**YOUR ASSIGNMENT**
Using the entries that follow, write out the line containing "without that entry.", the line containing "intro H. split; [|split; [|split]].", and every line between them, exactly and nothing else.

Collection entries:
(** An element on which the body raises makes the loop raise, at that
    element or before. *)
Lemma loop_raises (before after : list X) (x : X) :
  (forall jl w, exists e, step x jl w = (w, Raise e)) ->
  forall jl w, exists w' e, loop (before ++ x :: after) jl w = (w', Raise e).
Proof.
  intro S. induction before as [|y before IH]; intros jl w; simpl.
  - rewrite loop_cons. unfold bind. destruct (S jl w) as [e ->]. eauto.
  - rewrite loop_cons. unfold bind.
    destruct (step y jl w) as [w1 [e|jl1]]; [eauto | apply IH].
Qed.

End SkippedElement.

(** C4, as the code has it.  An entry of a JSON payload that is an object
    without usable [url] (its text fields text or missing), and a list item
    of the page without anchor or without title, is passed over: the fetch
    returns the same records and leaves the same world as for the payload
    without that entry.  An entry that is not an object makes the fetch
    return the empty list. *)
Theorem entry_without_url_is_skipped
    (self : JobBot) (meta : pyval) (before after : list pyval) (bad : pyval) (w : world) :
  lacks_url bad = true ->
  fetch_remoteok_jobs self (remoteok_body meta (before ++ bad :: after)) w
  = fetch_remoteok_jobs self (remoteok_body meta (before ++ after)) w /\
  fetch_remotive_jobs self (remotive_body (before ++ bad :: after)) w
  = fetch_remotive_jobs self (remotive_body (before ++ after)) w /\
  (forall sections_before sections_after items_before items_after item,
      lacks_link_or_title item = true ->
      fetch_wwr_jobs self
        (Body (sections_before ++ (items_before ++ item :: items_after) :: sections_after)%list) w
      = fetch_wwr_jobs self
          (Body (sections_before ++ (items_before ++ items_after) :: sections_after)%list) w) /\
  (forall other,
      is_dict other = false ->
      snd (fetch_remoteok_jobs self (remoteok_body meta (before ++ other :: after)) w)
      = Return [] /\
      snd (fetch_remotive_jobs self (remotive_body (before ++ other :: after)) w)
      = Return []).
Proof.
  intro H. split; [|split; [|split]].
  - unfold fetch_remoteok_jobs, remoteok_body, try_except, bind, response_body,
      response_json, lift, ret. simpl.
    rewrite (loop_skips _ (remoteok_entry self) (remoteok_loop self)); try reflexivity.
    intros jl w0. now apply remoteok_entry_lacks_url.
  - unfold fetch_remotive_jobs, remotive_body, try_except, bind, response_body,
      response_json, lift, ret. simpl.
    rewrite (loop_skips _ (remotive_entry self) (remotive_loop self)); try reflexivity.
    intros jl w0. now apply remotive_entry_lacks_url.
  - intros sb sa ib ia item L.
    unfold fetch_wwr_jobs, try_except, bind, response_body, ret.
    assert (forall jl w0,
               wwr_section self (ib ++ item :: ia)%list jl w0
               = wwr_section self (ib ++ ia)%list jl w0)
      as Sec.
    { apply (loop_skips _ (wwr_entry self) (wwr_section self)); try reflexivity.
      intros jl w0. now apply wwr_entry_lacks. }
    assert (forall jl w0,
               wwr_loop self (sb ++ (ib ++ item :: ia) :: sa)%list jl w0
               = wwr_loop self (sb ++ (ib ++ ia) :: sa)%list jl w0) as ->; [|reflexivity].
    induction sb as [|s sb IH]; intros jl w0; simpl; unfold bind.
    + now rewrite Sec.
    + destruct (wwr_section self s jl w0) as [w1 [e|jl1]]; [reflexivity | apply IH].
  - intros other D. split.
    + unfold fetch_remoteok_jobs, remoteok_body, try_except, bind, response_body,
        response_json, lift, ret. simpl.
      destruct (loop_raises _ (remoteok_entry self) (remoteok_loop self))
        with (before := before) (after := after) (x := other) (jl := @nil job_data) (w := w)
        as (w' & e & ->); try reflexivity.
      now apply remoteok_entry_not_dict.
    + unfold fetch_remotive_jobs, remotive_body, try_except, bind, response_body,
        response_json, lift, ret. simpl.
      destruct (loop_raises _ (remotive_entry self) (remotive_loop self))
        with (before := before) (after := after) (x := other) (jl := @nil job_data) (w := w)
        as (w' & e & ->); try (destruct e); reflexivity || idtac.
      now apply remotive_entry_not_dict.
Qed.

**ANSWER BELOW**
    without that entry.  An entry that is not an object makes the fetch
    return the empty list. *)
Theorem entry_without_url_is_skipped
    (self : JobBot) (meta : pyval) (before after : list pyval) (bad : pyval) (w : world) :
  lacks_url bad = true ->
  fetch_remoteok_jobs self (remoteok_body meta (before ++ bad :: after)) w
  = fetch_remoteok_jobs self (remoteok_body meta (before ++ after)) w /\
  fetch_remotive_jobs self (remotive_body (before ++ bad :: after)) w
  = fetch_remotive_jobs self (remotive_body (before ++ after)) w /\
  (forall sections_before sections_after items_before items_after item,
      lacks_link_or_title item = true ->
      fetch_wwr_jobs self
        (Body (sections_before ++ (items_before ++ item :: items_after) :: sections_after)%list) w
      = fetch_wwr_jobs self
          (Body (sections_before ++ (items_before ++ items_after) :: sections_after)%list) w) /\
  (forall other,
      is_dict other = false ->
      snd (fetch_remoteok_jobs self (remoteok_body meta (before ++ other :: after)) w)
      = Return [] /\
      snd (fetch_remotive_jobs self (remotive_body (before ++ other :: after)) w)
      = Return []).
Proof.
  intro H. split; [|split; [|split]].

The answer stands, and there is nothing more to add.